Jusqu'à l'âge de 6 ans, l'enfant est dans un univers naturellement merveilleux, dans un espace auquel il n'imagine pas de limites, une sorte de bulle qui lui apporte la sécurité dont il a besoin. Il est donc naturellement enclin aux croyances. Ce sont les années magiques. Ensuite, lorsqu'il se rend compte qu'il peut mentir, cacher des choses à ses parents, il commence à se poser des questions, à émettre des doutes. C'est le début de l'âge de raison. À ce moment-là, il cesse de croire au Père Noël. C'est naturellement qu'il n'a plus envie d'y croire, il se désillusionne en grandissant. 

Raconter l'histoire de saint Nicolas n'est donc nullement une tromperie, c'est participer à cette magie, dont l'enfant a besoin. Ce n'est jamais un problème pour lui. On ne croit jamais trop ou trop longtemps au Père Noël ou à saint Nicolas.  Ce qui peut être délicat, en revanche, c'est d'être forcé trop tôt à y renoncer. Il est bien préférable de laisser les choses se faire toutes seules, plutôt que de vouloir que l'enfant soit plus avancé intellectuellement qu'il ne peut l'être. Le contraindre à vivre la Saint-Nicolas dans le cadre de référence de l'adulte, c'est un peu lui voler son enfance.

Pourquoi pousser les enfants à grandir plus vite, à être tout de suite dans la performance ? Performance pour quoi ? qui conduit à quoi ?  Quel est vraiment l'objectif de l'adulte quand il pense vouloir aider son enfant ?  Il est important de se poser toutes ces questions.

... parce que la magie est indispensable

Le mythe de saint Nicolas (ou du père Noël) gêne certains parents par son caractère irrationnel. Or, si on prive l'enfant du caractère magique de la fête, elle perd sa signification symbolique et inconsciente, dont l'enfant a besoin pour soutenir sa confiance dans l'avenir. Si on le pousse trop tôt à la rationalité, l'enfant n'est pas armé pour affronter les difficultés de la vie.

Et que font ces parents-là des dessins animés ou des ours en peluche en costume de marins ?

Il faut bien l'avouer, les adultes ne sont pas rationnels non plus ! Le docteur Gauthier le souligne avec force : « Arrêtons de croire que nous sommes des êtres rationnels ! Qui pourrait trouver de la raison dans la crise financière que nous avons vécue ? Nous sommes dans un monde de marchandises, parfaitement irrationnel. La société est organisée autour de l'argent.

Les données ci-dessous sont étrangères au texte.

(** The loop over [enumerate(self.combined_tickets_generator())]. *)
Fixpoint tickets_loop (name : string) (job_id : Z) (tickets : list ticket)
    (l : locals) : M state locals :=
  match tickets with
  | [] => ret l
  | script :: rest =>
      l' <- ticket_step name job_id script l;;
      tickets_loop name (job_id + 1) rest l'
  end.

(** [_generate_workflow]; [tickets] is what the ticket generator of the
    base class yields. *)
Definition _generate_workflow (name : string) (tickets : list ticket)
  : M state unit :=
  if bool_decide (combine_n_jobs self ≠ 1%Z) then raise ValueError
  else
    modify (set_wf (Workflow "alea_workflow" [] None None None));;
    sites <- lift _generate_sc;;
    modify (set_sc sites);;
    modify (set_tc _generate_tc);;
    replicas <- _generate_rc;;
    modify (set_rc replicas);;
    tickets_loop name 0 tickets (Locals 0 true None);;
    g <- attr wf;;
    replicas <- attr rc;;
    transformations <- attr tc;;
    sites <- attr sc;;
    let g :=
      Workflow (wf_name g) (wf_jobs g) (Some replicas)
        (Some transformations) (Some sites) in
    modify (set_wf g);;
    modify (add_effect (WriteWorkflow workflow_file g)).

(** [_plan_and_submit]; the monitoring properties of [pegasus_config] go
    to the planner as they are and are left out. *)
Definition _plan_and_submit : M state unit :=
  _ <- attr wf;;
  modify (set_planned
            (Plan (negb (debug self)) ["horizontal"] "none" ["condorpool"]
               (if debug self then 3 else 0)
               [("condorpool", "staging-davs")] ["local"]
               (Path.dirname runs_dir) (workflow_id self))).

(** [submit]. *)
Definition submit (tickets : list ticket) : M state unit :=
  if path_exists w runs_dir then raise RuntimeError
  else
    _validate_x509_proxy 20;;
    modify (add_effect (MakeDirs generated_dir));;
    modify (add_effect (MakeDirs runs_dir));;
    modify (add_effect (MakeDirs outputs_dir));;
    _modify_yaml;;
    _validate_template_path;;
    _check_filename_unique;;
    _make_template_tarball;;
    _generate_workflow "run_toymc_wrapper" tickets;;
    _plan_and_submit;;
    if debug self then
      modify (add_effect
                (WriteGraph (Path.join outputs_dir "workflow_graph.dot")));;
      modify (add_effect
                (WriteGraph (Path.join outputs_dir "workflow_graph.svg")))
    else ret tt.

End SubmitterHTCondor.

(** ** Notions the statements use *)

(** Some file name occurs in two different directories of a walk. *)
Definition same_name_in_two_directories
    (walk : list (string * list string * list string)) : Prop :=
  ∃ i j entry1 entry2 filename,
    i ≠ j ∧ walk !! i = Some entry1 ∧ walk !! j = Some entry2
    ∧ filename ∈ entry1.2 ∧ filename ∈ entry2.2.

(** The template archive is an effect of the given kind. *)
Definition is_archive (e : effect) : bool :=
  match e with
  | WriteTar _ _ => true
  | _ => false
  end.

(** The steps of [submit] before the archive leave the workflow alone and
    write no archive. *)
Definition before_archive (s0 s : state) : Prop :=
  wf s = wf s0
  ∧ ∀ e, e ∈ effects s → is_archive e = true → e ∈ effects s0.

(** The jobs of the workflow under construction. *)
Definition jobs_of (s : state) : list job :=
  match wf s with
  | Some g => wf_jobs g
  | None => []
  end.

(** The jobs of a given transformation, in the order they were added. *)
Definition jobs_named (name : string) (jobs : list job) : list job :=
  filter (λ j, job_name j = name) jobs.

(** The logical names of the files a job declares as outputs. *)
Definition output_names (j : job) : list string := (job_outputs j).*1.

(** [l[lo:hi]]. *)
Definition slice {A} (lo hi : nat) (l : list A) : list A :=
  take (hi - lo) (drop lo l).

(** The threshold file a ticket names, if any. *)
Definition threshold_of (t : ticket) : option pyval :=
  match ticket_kwargs t !! "statistical_model_args" with
  | Some (PDict d) => d !! "limit_threshold"
  | _ => None
  end.

(** The files the job of a ticket declares as outputs: the result, and
    the toy data when the mode stores them. *)
Definition ticket_outputs (t : ticket) : list string :=
  match ticket_kwargs t !! "output_filename" with
  | Some (PStr output) =>
      Path.basename output ::
      match ticket_kwargs t !! "toydata_mode",
            ticket_kwargs t !! "toydata_filename" with
      | Some mode, Some (PStr toydata) =>
          if is_generate_and_store mode then [Path.basename toydata] else []
      | _, _ => []
      end
  | _ => []
  end.

(** What [_add_limit_threshold] does to the state for the path [p]. *)
Definition register_threshold (p : string) (s : state) : state :=
  set_added_limit_threshold true
    (set_rc
       (default [] (rc s)
        ++ [Replica "local" (Path.basename p) ("file://" +:+ p)])
       (set_file "f_limit_threshold" (Path.basename p)
          (set_limit_threshold (PStr p) s))).

(** The state [_reorganize_script] leaves when it returns: the threshold
    of the ticket is registered if none was before. *)
Definition after_reorganize (t : ticket) (s : state) : state :=
  if added_limit_threshold s then s
  else
    match threshold_of t with
    | Some (PStr p) => register_threshold p s
    | _ => s
    end.

(** The job [_add_combine_job] adds for the cohort [combine_i]. *)
Definition combine_job_of (self : config) (combine_i : Z) : job :=
  add_args (ArgName (workflow_id self +:+ "-" +:+ pretty combine_i))
    (add_outputs
       (workflow_id self +:+ "-" +:+ pretty combine_i
          +:+ "-combined_output.tar.gz") true
       (add_profile (CONDOR, "requirements", PText (requirements self))
          (_initialize_job "combine" false (request_cpus self)
             (request_memory self * 2) (combine_disk self)))).

(** The attributes holding the inputs every compute job shares. *)
Definition shared_files : list string :=
  ["f_template_tarball"; "f_running_configuration";
   "f_statistical_model_config"; "f_run_toymc_wrapper"; "f_alea_run_toymc";
   "f_combine"].

Definition shared_inputs (s : state) : list string :=
  omap (λ name, files s !! name) shared_files.

(** The input a compute job gets on top once a threshold is registered. *)
Definition threshold_input (s : state) : list string :=
  if added_limit_threshold s
  then option_list (files s !! "f_limit_threshold")
  else [].

Definition with_jobs (g : workflow) (jobs : list job) : workflow :=
  Workflow (wf_name g) jobs (wf_replica_catalog g)
    (wf_transformation_catalog g) (wf_site_catalog g).
(** The block of [mesh_file] whose elements have no nodes. *)
Lemma put_elem_connectivity_no_nodes_witness :
  (∃ s', put_elem_connectivity 0 2 (NdArray 8 []) 0 1 (mesh_file 0%Z)
         = Some (inr (), s'))
  ∧ put_elem_connectivity 0 2 (NdArray 8 []) 1 1 (mesh_file 0%Z)
    = Some (inl ZeroDivisionError, mesh_file 0%Z).
Proof.
  destruct mesh_file_connect2 as (v & Hv & Hd).
  destruct (put_elem_connectivity_no_nodes 2 (NdArray 8 []) (mesh_file 0%Z)
              v 2) as [Hok Hdiv];
    [vm_compute; reflexivity | vm_compute; reflexivity | exact Hv | exact Hd
    | reflexivity |].
  split.
  - destruct (Hok 0%nat 1) as (s' & Hrun & _). exists s'. exact Hrun.
  - apply Hdiv. lia.
Defined.

(** The triangle allocated second in the file of [flat_args], under the
    id 20: its connectivity is taken under the number 2. *)
Lemma connectivity_by_slot_after_blocks_witness :
  ∃ s0 s s',
    __init__ 0%Z flat_args = inr s0
    ∧ put_blocks 0%Z [Block 10 "QUAD" 1 4; Block 20 "TRI" 1 3] s0 = (inr (), s)
    ∧ put_elem_connectivity 1 2 (NdArray 8 [0; 1; 2]) 1 1 s
      = Some (inr (), s')
    ∧ ints_of s' "connect2" = Some [1; 2; 3].
Proof.
  destruct (connectivity_by_slot_after_blocks 0%Z flat_args
              [Block 10 "QUAD" 1 4; Block 20 "TRI" 1 3] 1
              (Block 20 "TRI" 1 3) (NdArray 8 [0; 1; 2]) 1 1
              flat_args_valid)
    as (s0 & s & Hinit & Hrun & Hconn).
  - simpl. lia.
  - repeat constructor; unfold valid_block, int32_range; simpl; lia.
  - reflexivity.
  - reflexivity.
  - simpl. lia.
  - simpl. lia.
  - vm_compute. discriminate.
  - unfold shift_fits, dtype_range, int32_range. simpl.
    repeat constructor; lia.
  - destruct (Hconn 1%nat) as (s' & Hput & Hints & _); [simpl; lia|].
    exists s0, s, s'. split; [exact Hinit|]. split; [exact Hrun|].
    split; [exact Hput | exact Hints].
Defined.

(** Two budgets for the two elements of 65537 nodes of [rows_connectivity]:
    one megabyte is a chunk of one row, so the two rows are written in two
    pieces; four megabytes are a chunk of seven rows, one piece. *)
Lemma put_elem_connectivity_budget_independent_witness :
  chunk_rows 1 8 65537 = 1 ∧ chunk_rows 4 8 65537 = 7
  ∧ ∃ s s1 s2,
      put_blocks 0%Z [Block 10 "WIDE" 2 65537] (init_state 0%Z rows_args)
      = (inr (), s)
      ∧ put_elem_connectivity 2 1 rows_connectivity 1 1 s = Some (inr (), s1)
      ∧ put_elem_connectivity 2 1 rows_connectivity 1 4 s = Some (inr (), s2)
      ∧ ints_of s1 "connect1" = ints_of s2 "connect1"
      ∧ ints_of s1 "connect1"
        = Some (replicate (Z.to_nat 65537) 1 ++ replicate (Z.to_nat 65537) 6).
Proof.
  split; [vm_compute; reflexivity|]. split; [vm_compute; reflexivity|].
  assert (Hinv0 : blocks_inv 1 2 [] (init_state 0%Z rows_args))
    by (apply (init_blocks_inv 0%Z rows_args); simpl; lia).
  destruct (put_blocks_spec 0%Z 1 2 [Block 10 "WIDE" 2 65537] []
              (init_state 0%Z rows_args) Hinv0) as (s & Hrun & Hinv).
  { simpl. lia. }
  { repeat constructor; unfold valid_block, int32_range;
      cbn [b_elems b_nodes b_id]; lia. }
  destruct (bi_connect _ _ _ _ Hinv 0%nat (Block 10 "WIDE" 2 65537) eq_refl)
    as (He & Hn & v & Hv & Hs & Hd).
  cbn [b_elems b_nodes] in He, Hn, Hs, Hd.
  destruct (put_elem_connectivity_budget_independent 1 rows_connectivity
              1 1 4 s v _ 2 65537 He Hn Hv Hs Hd)
    with (fuel := 2%nat) as (s1 & s2 & H1 & H2 & Heq & Hval).
  - rewrite length_replicate. unfold rows_connectivity. cbn [items].
    rewrite length_app, !length_replicate. lia.
  - lia.
  - lia.
  - reflexivity.
  - unfold rows_connectivity. cbn [items].
    rewrite length_app, !length_replicate. lia.
  - discriminate.
  - unfold shift_fits, rows_connectivity, dtype_range, int32_range.
    cbn [itemsize items]. change (2 ^ (8 * 8 - 1)) with 9223372036854775808.
    split; [lia|]. apply Forall_app. split; apply Forall_replicate; lia.
  - vm_compute. discriminate.
  - vm_compute. discriminate.
  - lia.
  - exists s, s1, s2. split; [exact Hrun|]. split; [exact H1|].
    split; [exact H2|]. split; [exact Heq|].
    transitivity (Some ((λ x, x + 1) <$> items rows_connectivity));
      [exact Hval|].
    unfold rows_connectivity. cbn [items].
    rewrite fmap_app, !fmap_replicate. reflexivity.
Defined.
(** * collex: OpenTelemetry Collector exporters behind the OpenTelemetry-Go
    span-exporter contract

    A shallow embedding of the package [collex] ([trace.go], the factory
    file) and of the ClickHouse demo's exporters ([internal/examples.go],
    [cmd/main.go]), with the properties of the adapter, of the factory and
    of the span translation.

    Go values are modelled as follows.
    - An interface or pointer value that the code tests against [nil] is an
      [option]: [None] is [nil].
    - Code outside the repository (zap, otel, the Collector exporter behind
      the factory) is a function on an opaque state [Ext]; every call into
      it and every write to standard output is appended to the world's
      [trace], so that what a function did is observable.
    - The settings the caller hands to [NewFactory] live behind a pointer,
      so they are kept in a store ([heap]) that the caller can update. *)

From stdpp Require Import base option list strings gmap pretty.

(** ** Span data (section 3 of the specification) *)

(** Modelled from the spec: the span types of the SDK and of the
    Collector belong to libraries outside the sources; section 3 lists
    what they hold. Attribute values: string, bool, integer, floating
    point (its binary64 bit pattern) and homogeneous arrays of them. *)
Inductive Value : Type :=
| StringValue (s : string)
| BoolValue (b : bool)
| IntValue (i : Z)
| FloatValue (bits : Z)
| StringSlice (l : list string)
| BoolSlice (l : list bool)
| IntSlice (l : list Z)
| FloatSlice (l : list Z).

Definition KeyValue : Type := string * Value.

(** Process-level attributes of the entity that produced a span. *)
Record Resource : Type := mkResource { resource_attrs : list KeyValue }.

(** Instrumentation-scope identity. *)
Record Scope : Type := mkScope { scope_name : string; scope_version : string }.

Record Status : Type := mkStatus { status_code : Z; status_message : string }.
(** * GS3DScreenshot: capture of a triangle batch and its export as OBJ/MTL

    A shallow embedding of [pcsx2/GS/GS3DScreenshot.h] and
    [pcsx2/GS/GS3DScreenshot.cpp], and the properties of the batch
    accumulator, the wrap-region resolver and the serializer. *)

From Stdlib Require Import ZArith Lia QArith SpecFloat.
From stdpp Require Import base gmap strings list pretty.

Local Open Scope Z_scope.

(** ** Machine integers

    Unsigned integers are integers of [Z] with the wrap-around of the
    C++ conversions written out. *)

Definition to_u32 (z : Z) : Z := z mod 2 ^ 32.
Definition to_u16 (z : Z) : Z := z mod 2 ^ 16.

Definition is_u32 (z : Z) : Prop := 0 <= z < 2 ^ 32.

(** [n] is a power of two. *)
Definition is_pow2 (n : Z) : Prop := exists k, 0 <= k /\ n = 2 ^ k.

(** ** Wrap modes and the CLAMP register *)

(** Modelled from the spec: GSRegs.h, which declares the wrap-mode
    constants and [GIFRegCLAMP], is not among the sources.  The four
    wrap-mode variants of the glossary are the values of the two-bit
    selector fields. *)
Inductive ClampMode : Set :=
  | CLAMP_REPEAT
  | CLAMP_CLAMP
  | CLAMP_REGION_CLAMP
  | CLAMP_REGION_REPEAT.

(** Modelled from the spec: the CLAMP register as the record of its bit
    fields, a wrap-mode selector and two unsigned parameter fields per
    axis. *)
Record GIFRegCLAMP : Set := {
  WMS : ClampMode;
  WMT : ClampMode;
  MINU : Z;
  MAXU : Z;
  MINV : Z;
  MAXV : Z
}.

(** The parameter fields are 10 bits wide. *)
Definition is_field10 (z : Z) : Prop := 0 <= z < 2 ^ 10.

Definition clamp_wf (c : GIFRegCLAMP) : Prop :=
  is_field10 (MINU c) /\ is_field10 (MAXU c) /\
  is_field10 (MINV c) /\ is_field10 (MAXV c).

(** ** Texture regions *)

Record TextureRegion : Set := {
  u_min : Z;
  u_max : Z;
  v_min : Z;
  v_max : Z
}.

(** [u32 Width() const], [u32 Height() const]: the operands are
    promoted to [int], the result is converted to [u32]. *)
Definition Width (r : TextureRegion) : Z := to_u32 (u_max r - u_min r + 1).
Definition Height (r : TextureRegion) : Z := to_u32 (v_max r - v_min r + 1).

(** [TextureRegion::operator==]; the last comparison reads
    [other.u_max], as the source does. *)
Definition TextureRegion_eq (this other : TextureRegion) : bool :=
  (u_min this =? u_min other) && (u_max this =? u_max other) &&
  (v_min this =? v_min other) && (v_max this =? u_max other).

(** ** The wrap-region resolver *)

(** One iteration of the loop of [GetTextureRegionForCLAMP]: the values
    of [min] and [max] at the end of the body, for the wrap mode [WM],
    the parameters [MIN] and [MAX] and the dimension [dim] of the axis.
    All of them are [u32]. *)
Definition axis_region (WM : ClampMode) (MIN MAX dim : Z) : Z * Z :=
  let '(min, max) :=
    match WM with
    | CLAMP_REGION_CLAMP => (MIN, MAX)
    | CLAMP_REGION_REPEAT =>
        let MSK := MIN in
        let FIX := MAX in
        if (Z.land (to_u32 (MSK + 1)) MSK =? 0) && (Z.land FIX MSK =? 0)
        then (FIX, to_u32 (FIX + MSK))
        else (0, to_u32 (dim - 1))
    | CLAMP_CLAMP | CLAMP_REPEAT => (0, to_u32 (dim - 1))
    end in
  let max := Z.min max (to_u32 (dim - 1)) in
  let min := Z.min min max in
  (min, max).

(** The loop runs twice, for the u direction and for the v direction;
    the results are stored in the [u16] fields of the region. *)
Definition GetTextureRegionForCLAMP (CLAMP : GIFRegCLAMP) (twidth theight : Z)
  : TextureRegion :=
  let '(umin, umax) :=
    axis_region (WMS CLAMP) (to_u32 (MINU CLAMP)) (to_u32 (MAXU CLAMP)) twidth in
  let '(vmin, vmax) :=
    axis_region (WMT CLAMP) (to_u32 (MINV CLAMP)) (to_u32 (MAXV CLAMP)) theight in
  {| u_min := to_u16 umin; u_max := to_u16 umax;
     v_min := to_u16 vmin; v_max := to_u16 vmax |}.

(** [x] clamped to the interval from [lo] to [hi]. *)
Definition clamp_to (lo hi x : Z) : Z := Z.max lo (Z.min x hi).

(** ** Floating-point arithmetic

    The operations of the type [float] that the source uses.  The
    accumulator and the serializer are written over this interface; it
    is instantiated below with IEEE 754 binary32, the arithmetic of the
    source, and with the rationals, the same operations without
    rounding. *)
Class FloatOps (F : Type) : Type := {
  f_of_Z : Z -> F;          (* conversion of an integer to [float] *)
  f_opp : F -> F;
  f_add : F -> F -> F;
  f_sub : F -> F -> F;
  f_mul : F -> F -> F;
  f_div : F -> F -> F
}.

(** The formatting library fmt is not among the sources: its
    renderings of a [float] for the replacement fields [{}] and
    [{:.3f}] are parameters. *)
Class FloatFormat (F : Type) : Type := {
  fmt_default : F -> string;
  fmt_fixed3 : F -> string
}.

(** ** Vertices and triangles *)

Module Vert.
Record t {F : Type} : Type := mk {
  x : F; y : F; z : F; q : F;
  u : F; v : F;
  r : Z; g : Z; b : Z; a : Z
}.
Arguments t : clear implicits.
Arguments mk {F}.
End Vert.
Abbreviation Vert := Vert.t.

(** [Vert verts[3]]: an array of three vertices. *)
Definition Verts (F : Type) : Type := (Vert F * Vert F * Vert F)%type.

Definition verts_map {F : Type} (f : Vert F -> Vert F) (vs : Verts F) : Verts F :=
  let '(a, b, c) := vs in (f a, f b, f c).

(** The vertices in the order of the index, [verts[0]] to [verts[2]]. *)
Definition verts_list {F : Type} (vs : Verts F) : list (Vert F) :=
  let '(a, b, c) := vs in [a; b; c].

Record Tri {F : Type} : Type := {
  verts : Verts F;
  culled : bool;
  texture_enabled : bool;
  texture_index : Z
}.
Arguments Tri : clear implicits.

(** ** The batch *)

Record GS3DScreenshot {F : Type} : Type := {
  m_dump_dir : string;
  m_tri_was_culled : list bool;
  m_tris : list (Tri F);
  m_textures : list string;
  m_cur_texture_index : Z;
  m_texture_map : gmap string Z;
  m_dump_directory : string;
  m_u_offset : F;
  m_v_offset : F;
  m_u_scale : F;
  m_v_scale : F
}.
Arguments GS3DScreenshot : clear implicits.

(** [std::unordered_map::insert]: the pair is inserted when the key is
    absent; the result is the value now stored under the key
    ([it->second]), whether the insertion took place, and the map. *)
Definition map_insert (k : string) (v : Z) (m : gmap string Z)
  : Z * bool * gmap string Z :=
  match m !! k with
  | Some v' => (v', false, m)
  | None => (v, true, <[k := v]> m)
  end.

Section Batch.
Context {F : Type} `{FloatOps F}.

(** A freshly constructed batch.  [m_cur_texture_index] has no
    initializer: its first value [cur0] is indeterminate.  The four
    members of the UV transform have the initializers [0.0f], [0.0f],
    [1.0f] and [1.0f]. *)
Definition GS3DScreenshot_new (cur0 : Z) : GS3DScreenshot F :=
  {| m_dump_dir := "";
     m_tri_was_culled := [];
     m_tris := [];
     m_textures := [];
     m_cur_texture_index := cur0;
     m_texture_map := ∅;
     m_dump_directory := "";
     m_u_offset := f_of_Z 0;
     m_v_offset := f_of_Z 0;
     m_u_scale := f_of_Z 1;
     m_v_scale := f_of_Z 1 |}.

Definition IsEmpty (s : GS3DScreenshot F) : bool :=
  match m_tris s with [] => true | _ :: _ => false end.

Definition SetTextureName (new_name : string) (s : GS3DScreenshot F)
  : GS3DScreenshot F :=
  let next_texture_index := to_u32 (Z.of_nat (length (m_textures s))) in
  let '(it_second, inserted, texture_map) :=
    map_insert new_name next_texture_index (m_texture_map s) in
  {| m_dump_dir := m_dump_dir s;
     m_tri_was_culled := m_tri_was_culled s;
     m_tris := m_tris s;
     m_textures :=
       if inserted : bool then m_textures s ++ [new_name] else m_textures s;
     m_cur_texture_index := it_second;
     m_texture_map := texture_map;
     m_dump_directory := m_dump_directory s;
     m_u_offset := m_u_offset s;
     m_v_offset := m_v_offset s;
     m_u_scale := m_u_scale s;
     m_v_scale := m_v_scale s |}.

(** The bounds of the region are [u16] and are promoted to [int] in
    the differences; [twidth] and [theight] are [u32]. *)
Definition SetTextureRegion (region : TextureRegion) (twidth theight : Z)
    (s : GS3DScreenshot F) : GS3DScreenshot F :=
  {| m_dump_dir := m_dump_dir s;
     m_tri_was_culled := m_tri_was_culled s;
     m_tris := m_tris s;
     m_textures := m_textures s;
     m_cur_texture_index := m_cur_texture_index s;
     m_texture_map := m_texture_map s;
     m_dump_directory := m_dump_directory s;
     m_u_offset := f_div (f_opp (f_of_Z (u_min region))) (f_of_Z twidth);
     m_v_offset := f_div (f_opp (f_of_Z (v_min region))) (f_of_Z theight);
     m_u_scale :=
       f_div (f_of_Z twidth) (f_of_Z (u_max region - u_min region + 1));
     m_v_scale :=
       f_div (f_of_Z theight) (f_of_Z (v_max region - v_min region + 1)) |}.

(** The body of the loop of [AddTri] on one vertex. *)
Definition remap_vert (s : GS3DScreenshot F) (vt : Vert F) : Vert F :=
  let u := f_add (Vert.u vt) (m_u_offset s) in
  let v := f_add (Vert.v vt) (m_v_offset s) in
  let u := f_mul u (m_u_scale s) in
  let v := f_mul v (m_v_scale s) in
  Vert.mk (Vert.x vt) (Vert.y vt) (Vert.z vt) (Vert.q vt) u v
          (Vert.r vt) (Vert.g vt) (Vert.b vt) (Vert.a vt).

(** The triangle that [AddTri] stores. *)
Definition stamp_tri (s : GS3DScreenshot F) (tri : Tri F) : Tri F :=
  if texture_enabled tri
  then {| verts := verts_map (remap_vert s) (verts tri);
          culled := culled tri;
          texture_enabled := texture_enabled tri;
          texture_index := m_cur_texture_index s |}
  else tri.

Definition AddTri (tri : Tri F) (s : GS3DScreenshot F) : GS3DScreenshot F :=
  {| m_dump_dir := m_dump_dir s;
     m_tri_was_culled := m_tri_was_culled s;
     m_tris := m_tris s ++ [stamp_tri s tri];
     m_textures := m_textures s;
     m_cur_texture_index := m_cur_texture_index s;
     m_texture_map := m_texture_map s;
     m_dump_directory := m_dump_directory s;
     m_u_offset := m_u_offset s;
     m_v_offset := m_v_offset s;
     m_u_scale := m_u_scale s;
     m_v_scale := m_v_scale s |}.

(** *** Sequences of calls on a batch *)

Inductive Call : Type :=
  | CallSetTextureName (new_name : string)
  | CallSetTextureRegion (region : TextureRegion) (twidth theight : Z)
  | CallAddTri (tri : Tri F).
(** * Shopee agent: task-to-action execution framework

    A shallow embedding of the worker loop ([worker.py]), the action
    template ([actions/base_action.py]), the three registered actions, the
    locator tables ([actions/locators.py]), the browser controller
    ([core/browser_controller.py]), the session provider client
    ([core/ziniao_client.py]) and the task store client
    ([core/supabase_store.py]).

    Python objects with identity are records carrying an object id; the
    external collaborators (WebDriver, the provider's HTTP API, the
    database, the file system, the clocks) are request logs plus an
    environment [Env] that decides the answer to each request, a raised
    exception included.  Code that can raise lives in a state-and-exception
    monad; [try]/[except] is [try_except]. *)

From Stdlib Require Import ZArith Ascii.
From stdpp Require Import gmap strings list pretty.

Set Warnings "-register-all".
Open Scope string_scope.
Open Scope list_scope.
Open Scope Z_scope.

(** ** Python values *)

(** JSON-like values held by payloads, result data and locator tables.  A
    float [m * 2^e] only matters through its truth value here. *)
Inductive PyVal :=
| VNone
| VBool (b : bool)
| VInt (z : Z)
| VFloat (m e : Z)
| VStr (s : string)
| VList (l : list PyVal)
| VDict (d : gmap string PyVal).

(** [bool(v)] *)
Definition truthy (v : PyVal) : bool :=
  match v with
  | VNone => false
  | VBool b => b
  | VInt z => negb (z =? 0)
  | VFloat m _ => negb (m =? 0)
  | VStr s => negb (String.eqb s "")
  | VList l => match l with [] => false | _ => true end
  | VDict d => negb (bool_decide (d = ∅))
  end.

(** [type(v).__name__] *)
Definition type_name (v : PyVal) : string :=
  match v with
  | VNone => "NoneType"
  | VBool _ => "bool"
  | VInt _ => "int"
  | VFloat _ _ => "float"
  | VStr _ => "str"
  | VList _ => "list"
  | VDict _ => "dict"
  end.

(** Truth value of a [str] and of an [Optional[str]]. *)
Definition str_truthy (s : string) : bool := negb (String.eqb s "").
Definition opt_truthy (o : option string) : bool :=
  match o with Some s => str_truthy s | None => false end.

(** [str(x)] for an [Optional[str]] inside an f-string. *)
Definition fmt_opt (o : option string) : string :=
  match o with Some s => s | None => "None" end.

Or l'argent porte en lui sa propre destruction, puisqu'on ne peut rien en faire, sinon le dépenser, c'est-à-dire le faire disparaître. C'est complètement irrationnel. Nous avons construit des fictions que nous présentons comme rationnelles, parce qu'elles fonctionnent sur le mode rationnel, mais la fiction sous-jacente, c'est bien une fiction. »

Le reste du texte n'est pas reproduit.